Dari hasil uraian di atas, dapat disimpulkan bahwa anak dengan bakat istimewa memiliki resiko underachiever (berprestasi rendah) dan bahkan tinggal kelas. Padahal dengan diadakannya program akselerasi bagi siswa khusus ini bertujuan agar mereka mampu meraih prestasi semaksimal mungkin. Oleh karena itu peneliti ingin meneliti tentang analisis faktor penyebab underachiever pada siswa akselerasi sekolah menengah atas.


(6)

B. Rumusan Masalah

Apa yang menjadi faktor penyebab underachiever pada siswa akselerasi sekolah menengah atas?

C. Tujuan Penelitian

Adapun tujuan dari penelitian ini adalah untuk mengetahui apa yang menjadi faktor penyebab underachiever pada siswa akselerasi sekolah menengah atas.

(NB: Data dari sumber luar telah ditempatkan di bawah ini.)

(** Returns the code and the packets handed to [ConnBleSend]; [None] when the
    fuel runs out. *)
Fixpoint GattSendLoop (fuel n : nat) (dataLen sequence maxPayload : Z) (waitSendData : list byte)
    (waitSendLen off : Z) : option (Z * list (list byte)) :=
  match fuel with
  | O => None
  | S fuel' =>
    if negb (0 <? waitSendLen) then Some (SOFTBUS_OK, [])
    else
      let sendLen := if waitSendLen <=? maxPayload then waitSendLen else maxPayload in
      let amount := u32 (apply n (s32 sendLen)) in
      if negb (SoftBusCalloc (libc n) (amount + BLE_TRANS_HEADER_SIZE))
      then Some (SOFTBUS_MALLOC_ERR, [])
      else if negb (memcpy_s amount amount) then Some (SOFTBUS_MEM_ERR, [])
      else
        let buff := writeHeader (mkHeader sequence amount off dataLen)
                      ++ take (Z.to_nat amount) waitSendData in
        let ret := send n buff in
        if negb (ret =? SOFTBUS_OK) then Some (ret, [buff])
        else
          match GattSendLoop fuel' (S n) dataLen sequence maxPayload
                  (drop (Z.to_nat amount) waitSendData) (u32 (waitSendLen - amount))
                  (u32 (off + amount)) with
          | None => None
          | Some (r, l) => Some (r, buff :: l)
          end
  end.

Record ConnBleConnection := mkConnection {
  mtu : Z;
  sequence : Z
}.

(** Each round sends at least one byte, or the call fails. *)
Definition ConnGattTransSend (c : ConnBleConnection) (d : list byte)
  : option (Z * list (list byte)) * ConnBleConnection :=
  let dataLen := Z.of_nat (length d) in
  if mtu c <=? MTU_HEADER_SIZE + BLE_TRANS_HEADER_SIZE
  then (Some (SOFTBUS_INVALID_PARAM, []), c)
  else
    let maxPayload := u32 (mtu c - MTU_HEADER_SIZE - BLE_TRANS_HEADER_SIZE) in
    (GattSendLoop (S (length d)) 0 dataLen (sequence c) maxPayload d dataLen 0,
     mkConnection (mtu c) (u32 (sequence c + 1))).

End Send.

(** Feeding datagrams to the receiver; the values it returned, in order. *)
Fixpoint recvAll (libc : nat -> nat -> Z -> bool) (l : list (list byte)) (b : ConnBleReadBuffer)
  : list (list byte) * ConnBleReadBuffer :=
  match l with
  | [] => ([], b)
  | d :: l' =>
    let '(v, b') := ConnGattTransRecv (libc (length l')) (Some d) b true in
    let '(vs, b'') := recvAll libc l' b' in
    (match v with Some x => x :: vs | None => vs end, b'')
  end.

Definition idle : ConnBleReadBuffer := mkBuffer 0 0 0 [].
(** Dropping one reference of every entry in [D]. *)
Lemma wf_deref o w o' w' st (D : PendingPacket -> bool) :
  wf o w st -> NoDup o' -> (forall h, h ∈ o' ++ w' -> h ∈ o ++ w) ->
  (forall p, p ∈ g_pendingList st ->
     count (handle p) o + count (handle p) w =
     count (handle p) o' + count (handle p) w' + (if D p then 1 else 0)) ->
  wf o' w' (mkState (omap (fun p => if D p then Dereference p else Some p) (g_pendingList st))
                    (nextHandle st)).
Proof.
  intros Hwf Hn Hs Hc.
  assert (Hd : forall p, p ∈ g_pendingList st -> D p = true ->
    s32 (refCnt p - 1) = count (handle p) o' + count (handle p) w' /\ refCnt p - 1 <= INT32_MAX).
  { intros p Hp HD. destruct (wf_refs _ _ _ Hwf p Hp) as [Hr Hb]. specialize (Hc p Hp).
    rewrite HD in Hc. rewrite s32_small by (unfold in_s32; lia). lia. }
  apply (wf_update o w); auto.
  - intros p q. unfold Dereference. destruct (D p); [|intros [= <-]; auto].
    destruct (_ <=? _); [discriminate|]. intros [= <-]. auto.
  - intros p q Hp. specialize (Hd p Hp). specialize (Hc p Hp).
    destruct (wf_refs _ _ _ Hwf p Hp) as [Hr Hb]. unfold Dereference.
    destruct (D p); [|intros [= <-]; lia]. destruct Hd as [Hd1 Hd2]; [reflexivity|].
    destruct (Z.leb_spec (s32 (refCnt p - 1)) 0); [discriminate|]. intros [= <-]. simpl.
    rewrite Hr, Hc in Hd2. lia.
  - intros p Hp Hin. specialize (Hd p Hp). unfold Dereference. destruct (D p); [|eauto].
    destruct Hd as [Hd1 _]; [reflexivity|]. rewrite Hd1.
    assert (0 <= count (handle p) o' /\ 0 <= count (handle p) w') by (unfold count; lia).
    apply elem_of_app in Hin as [Hin|Hin]; apply count_pos in Hin;
      (destruct (Z.leb_spec (count (handle p) o' + count (handle p) w') 0); [lia|eauto]).
Qed.
(** The states of a connection that the send task goes through. *)
Inductive connReach : ConnBrConnection -> Prop :=
| connReach_init i m s : connReach (mkBrConn i m s DEFAULT_WINDOW 0 0 0)
| connReach_send c e lock st data ret c' st' out :
    connReach c -> sequence c < 9223372036854775807 ->
    sendOne e (Some (lock, c)) st data = Some (ret, Some c', st', out) -> connReach c'.

Record windowOK (c : ConnBrConnection) : Prop := {
  win_range : MIN_WINDOW <= window c <= MAX_WINDOW;
  win_seq : 0 <= waitSequence c <= sequence c
}.

Lemma ackResult_ok c ret : windowOK c -> windowOK (ackResult c ret).
Proof.
  unfold ackResult, setAck, MIN_WINDOW, MAX_WINDOW, DEFAULT_WINDOW. intros [H1 H2].
  unfold MIN_WINDOW, MAX_WINDOW in H1.
  destruct (ret =? SOFTBUS_ALREADY_TRIGGERED); [|destruct (ret =? SOFTBUS_OK);
    [|destruct (ret =? SOFTBUS_TIMOUT)]]; split; simpl; unfold MIN_WINDOW, MAX_WINDOW; try lia.
  - zcase; lia.
  - destruct (Z.ltb_spec 10 (window c)); cbn [andb];
      [destruct (Z.rem _ _ =? 0)|]; (destruct (_ && _); lia).
Qed.

Lemma WaitAck_ok e c st c' st' : WaitAck e c st = (c', st') -> windowOK c -> windowOK c'.
Proof.
  unfold WaitAck. destruct (negb _); [intros [= <- <-]; auto|].
  destruct (PendingPacket.ConnBrGetBrPendingPacket _ _ _ _ _ _ _ _) as [[ret d] st1].
  destruct (negb _); intros [= <- <-]; [auto|]. apply ackResult_ok.
Qed.

Lemma sendOne_ok e lock c st data ret c' st' out :
  windowOK c -> sequence c < 9223372036854775807 ->
  sendOne e (Some (lock, c)) st data = Some (ret, Some c', st', out) -> windowOK c'.
Proof.
  intros [H1 H2] Hseq. unfold sendOne.
  destruct (negb _); [intros [= <- <- <- <-]; now split|].
  destruct (_ =? INVALID_SOCKET_HANDLE); [intros [= <- <- <- <-]; now split|].
  set (c1 := setSequence c (s64 (sequence c + 1))).
  assert (Hs : sequence c1 = sequence c + 1)
    by (simpl; unfold s64; rewrite Z.mod_small; lia).
  assert (Hc1 : windowOK c1) by (split; [exact H1|rewrite Hs; simpl; lia]).
  assert (Hc1' : windowOK (setWait c1 (sequence c1))) by (split; [exact H1|simpl in *; lia]).
  clearbody c1.
  destruct (if Z.rem _ _ =? 0 then _ else _) as [[c2 st2]|] eqn:E2; [|discriminate].
  assert (Hc2 : windowOK c2).
  { destruct (Z.rem _ _ =? 0); [|congruence].
    destruct (SendAck e c1 st) as [[r st3]|]; [|discriminate].
    destruct (r =? SOFTBUS_OK); injection E2 as <- <-; assumption. }
  destruct (if (_ && _ && _)%bool then _ else _) as [c3 st3] eqn:E3.
  assert (Hc3 : windowOK c3).
  { destruct (_ && _ && _)%bool; [now apply WaitAck_ok in E3|congruence]. }
  destruct (BrTransSend _ _ _ _) as [[r o]|]; [|discriminate]. now intros [= <- <- <- <-].
Qed.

D. Manfaat Penelitian 1. Manfaat Teoritis

Penelitian ini diharapakan dapat memberikan informasi pengetahuan (akademis) dalam bidang disiplin ilmu psikologi, khususnya psikologi perkembangan dan pendidikan.

2. Manfaat Praktis

a. Diharapkan hasil penelitian ini dapat memberikan sumbangan pemikiran, saran, serta gambaran tindakan yang berarti untuk menangani permasalahan-permasalah yang dihadapi oleh siswa akselerasi khususnya mengenai masalah prestasi yang rendah pada siswa akselerasi.

b. Membantu pengembangan dalam pelaksanaan program akselerasi baik untuk orang tua maupun pihak sekolah. Serta mampu memberikan masukan kepada pihak sekolah untuk menambah aspek dalam penerimaan siswa akselerasi yang berkaitan dengan prestasi.